The overall time was not out of the ordinary (Timeform went a 110 timefigure: I would have gone three higher), but the way it was achieved certainly was. The race was steadily-run for a sprint early, but Mecca’s Angel thereafter ran the last three furlongs in about 32.6s, which is far and away the fastest closing sectional by a winner at the Curragh this year.

Mecca’s Angel already has a 121 timefigure to her name this year (when second to Profitable at Haydock) but those Curragh sectionals suggest she can get back up to the 129 level that took her to victory in last year’s Nunthorpe Stakes: that was the joint-highest timefigure of 2015.

With her sex allowance, Mecca’s Angel is a formidable opponent when in this sort of form, for all that she races sparingly and that her connections seem to think the state of the ground is crucial to her.

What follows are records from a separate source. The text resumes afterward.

(** ** The run-report aggregator: one run of [get_report] *)

(** What a call of [get_report] returns and appends to the trace, in terms
    of what it reads. *)
Lemma get_report_run (w : World) (dag_run_ids : list string) (context : Context)
    (tr : list Event) :
  get_report w dag_run_ids context tr
  = match os_environ w !! "AIRFLOW__WEBSERVER__BASE_URL" with
    | None => (Raise (KeyError "AIRFLOW__WEBSERVER__BASE_URL"), tr ++ reads dag_run_ids)
    | Some url =>
        let runs := loaded_runs w dag_run_ids in
        let text := report_text w context runs url in
        let sent :=
          tr ++ reads dag_run_ids ++ map GetTaskInstances runs
             ++ [GetTaskInstances (dag_run context); LoggingInfo text;
                 SlackExecute (slack_alert w text)] in
        match slack_execute w (slack_alert w text) with
        | None => (Ok tt, sent)
        | Some e => (Raise e, sent ++ [LoggingException "Error occur while sending slack alert."])
        end
    end.
Proof.
  unfold get_report, session_query_dag_runs, xcom_pull, os_environ_getitem,
    get_task_instances, slack_webhook_execute.
  py_run. fold (loaded_runs w dag_run_ids).
  destruct (os_environ w !! "AIRFLOW__WEBSERVER__BASE_URL") as [url|]; py_run.
  2: { by rewrite <- !app_assoc. }
  rewrite for_each_dag_run_step. cbn beta iota zeta. rewrite !Z.add_0_l, app_nil_l.
  match goal with
  | |- context [LoggingInfo (join ?l)] =>
      assert (join l = report_text w context (loaded_runs w dag_run_ids) url) as ->
  end.
  { unfold report_text, header_block, summary_lines, failure_details, own_failures,
      header_line, deployment_line, pulled.
    f_equal. cbn [map].
    destruct (filter _ (DagRun.task_instances (dag_run context)));
      destruct (0 <? failed_dag_count_of (loaded_runs w dag_run_ids));
      cbn [map]; rewrite <- ?app_assoc; reflexivity. }
  fold (slack_alert w (report_text w context (loaded_runs w dag_run_ids) url)).
  destruct (slack_execute w _); rewrite <- ?app_assoc; reflexivity.
Qed.

Lemma report_strings_app (tr1 tr2 : list Event) :
  report_strings (tr1 ++ tr2) = report_strings tr1 ++ report_strings tr2.
Proof. apply omap_app. Qed.

Lemma report_strings_task_instances (runs : list DagRun.t) :
  report_strings (map GetTaskInstances runs) = [].
Proof. by induction runs. Qed.

(** The texts of a call: none when the base URL is unset, else the report,
    once in the log and once in the Slack message. *)
Lemma get_report_report_strings (w : World) (dag_run_ids : list string) (context : Context)
    (tr : list Event) :
  report_strings (drop (length tr) (snd (get_report w dag_run_ids context tr)))
  = match os_environ w !! "AIRFLOW__WEBSERVER__BASE_URL" with
    | None => []
    | Some url =>
        [report_text w context (loaded_runs w dag_run_ids) url;
         report_text w context (loaded_runs w dag_run_ids) url]
    end.
Proof.
  rewrite get_report_run.
  destruct (os_environ w !! "AIRFLOW__WEBSERVER__BASE_URL") as [url|]; cbn zeta.
  - destruct (slack_execute w _); cbn [snd]; rewrite <- ?app_assoc, drop_app_length;
      rewrite !report_strings_app, report_strings_task_instances; reflexivity.
  - cbn [snd]. by rewrite drop_app_length.
Qed.

(** The text depends on the world and the context only through the two
    version variables, the four pulled facts and the tasks of the master
    run. *)
Lemma report_text_ext (w1 w2 : World) (c1 c2 : Context) (runs : list DagRun.t) (url : string) :
  os_environ w1 !! "ASTRONOMER_RUNTIME_VERSION" = os_environ w2 !! "ASTRONOMER_RUNTIME_VERSION" ->
  os_environ w1 !! "PYTHON_VERSION" = os_environ w2 !! "PYTHON_VERSION" ->
  ti_xcom c1 !! "get_airflow_version" = ti_xcom c2 !! "get_airflow_version" ->
  ti_xcom c1 !! "get_airflow_executor" = ti_xcom c2 !! "get_airflow_executor" ->
  ti_xcom c1 !! "get_astro_sdk_version" = ti_xcom c2 !! "get_astro_sdk_version" ->
  ti_xcom c1 !! "get_astro_cloud_provider" = ti_xcom c2 !! "get_astro_cloud_provider" ->
  DagRun.task_instances (dag_run c1) = DagRun.task_instances (dag_run c2) ->
  report_text w1 c1 runs url = report_text w2 c2 runs url.
Proof.
  intros He1 He2 Hx1 Hx2 Hx3 Hx4 Hti.
  unfold report_text, header_block, own_failures, os_getenv, pulled.
  by rewrite He1, He2, Hx1, Hx2, Hx3, Hx4, Hti.
Qed.

(** ** The run-report aggregator: classification of the child outcomes *)

Lemma py_eq_true (st : PyVal) (s : string) : py_eq st s = true <-> st = PyStr s.
Proof.
  destruct st as [|s']; cbn [py_eq]; [done|].
  rewrite bool_decide_eq_true. split; congruence.
Qed.

Lemma py_eq_false (st : PyVal) (s : string) : py_eq st s = false <-> st <> PyStr s.
Proof. rewrite <- py_eq_true. by destruct (py_eq st s). Qed.

Lemma excluded_false (ti : TaskInstance.t) :
  excluded ti = false
  <-> TaskInstance.task_id ti <> "end" /\ TaskInstance.task_id ti <> "get_report".
Proof. unfold excluded. by rewrite orb_false_iff, !bool_decide_eq_false. Qed.

Lemma non_success_child_true (ti : TaskInstance.t) :
  non_success_child ti = true
  <-> TaskInstance.task_id ti <> "end" /\ TaskInstance.task_id ti <> "get_report"
      /\ TaskInstance.state ti <> PyStr "success".
Proof.
  unfold non_success_child.
  rewrite andb_true_iff, !negb_true_iff, excluded_false, py_eq_false. tauto.
Qed.

Lemma has_failing_true (dr : DagRun.t) :
  has_failing dr = true
  <-> exists ti : TaskInstance.t,
        ti ∈ DagRun.task_instances dr
        /\ TaskInstance.task_id ti <> "end" /\ TaskInstance.task_id ti <> "get_report"
        /\ TaskInstance.state ti <> PyStr "success".
Proof.
  unfold has_failing. rewrite existsb_exists.
  split; intros (ti & Hin & Hti); exists ti.
  - by rewrite list_elem_of_In, <- non_success_child_true.
  - by rewrite <- list_elem_of_In, non_success_child_true.
Qed.







(** ** The run-report aggregator: the report and its failures *)

(** The query loads the same records for two lists of identifiers that
    contain the same identifiers of the table. *)
Lemma loaded_runs_ext (w : World) (ids1 ids2 : list string) :
  (forall dr : DagRun.t,
     dr ∈ dag_run_table w -> DagRun.run_id dr ∈ ids1 <-> DagRun.run_id dr ∈ ids2) ->
  loaded_runs w ids1 = loaded_runs w ids2.
Proof.
  unfold loaded_runs. induction (dag_run_table w) as [|dr table IH]; intros Hsame; [done|].
  rewrite !filter_cons, IH by (intros dr' Hdr'; apply Hsame; by right).
  destruct (decide (DagRun.run_id dr ∈ ids1)) as [Hin|Hin];
    destruct (decide (DagRun.run_id dr ∈ ids2)) as [Hin'|Hin']; try done;
    exfalso; apply Hsame in Hin || apply Hsame in Hin'; try done; by left.
Qed.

Gordon Lord Byron seems to have been around forever, but is emphatically not a back number, as his courageous success in the Friarstown Stud Minstrel Stakes at the Curragh on Sunday illustrated. Indeed, he has only twice bettered the 114 timefigure he recorded here in Britain and Ireland over the years (when winning listed races at York in 2012 and at the Curragh in 2015).

The times of both Bocca Baciata’s win in the Kilboy Estate Stakes on the Sunday and Peace Envoy’s victory in the Jebel Ali Racecourse Stables Anglesey Stakes on the Saturday were compromised by steady early paces, especially the former.

Bocca Baciata posted a mere 59 timefigure as a result, but has returned times in the 100s in truer races, while Peace Envoy registered a 93 timefigure but came home smartly (34.84s final 3f) and will surely run a figure well into the 100s when circumstances allow.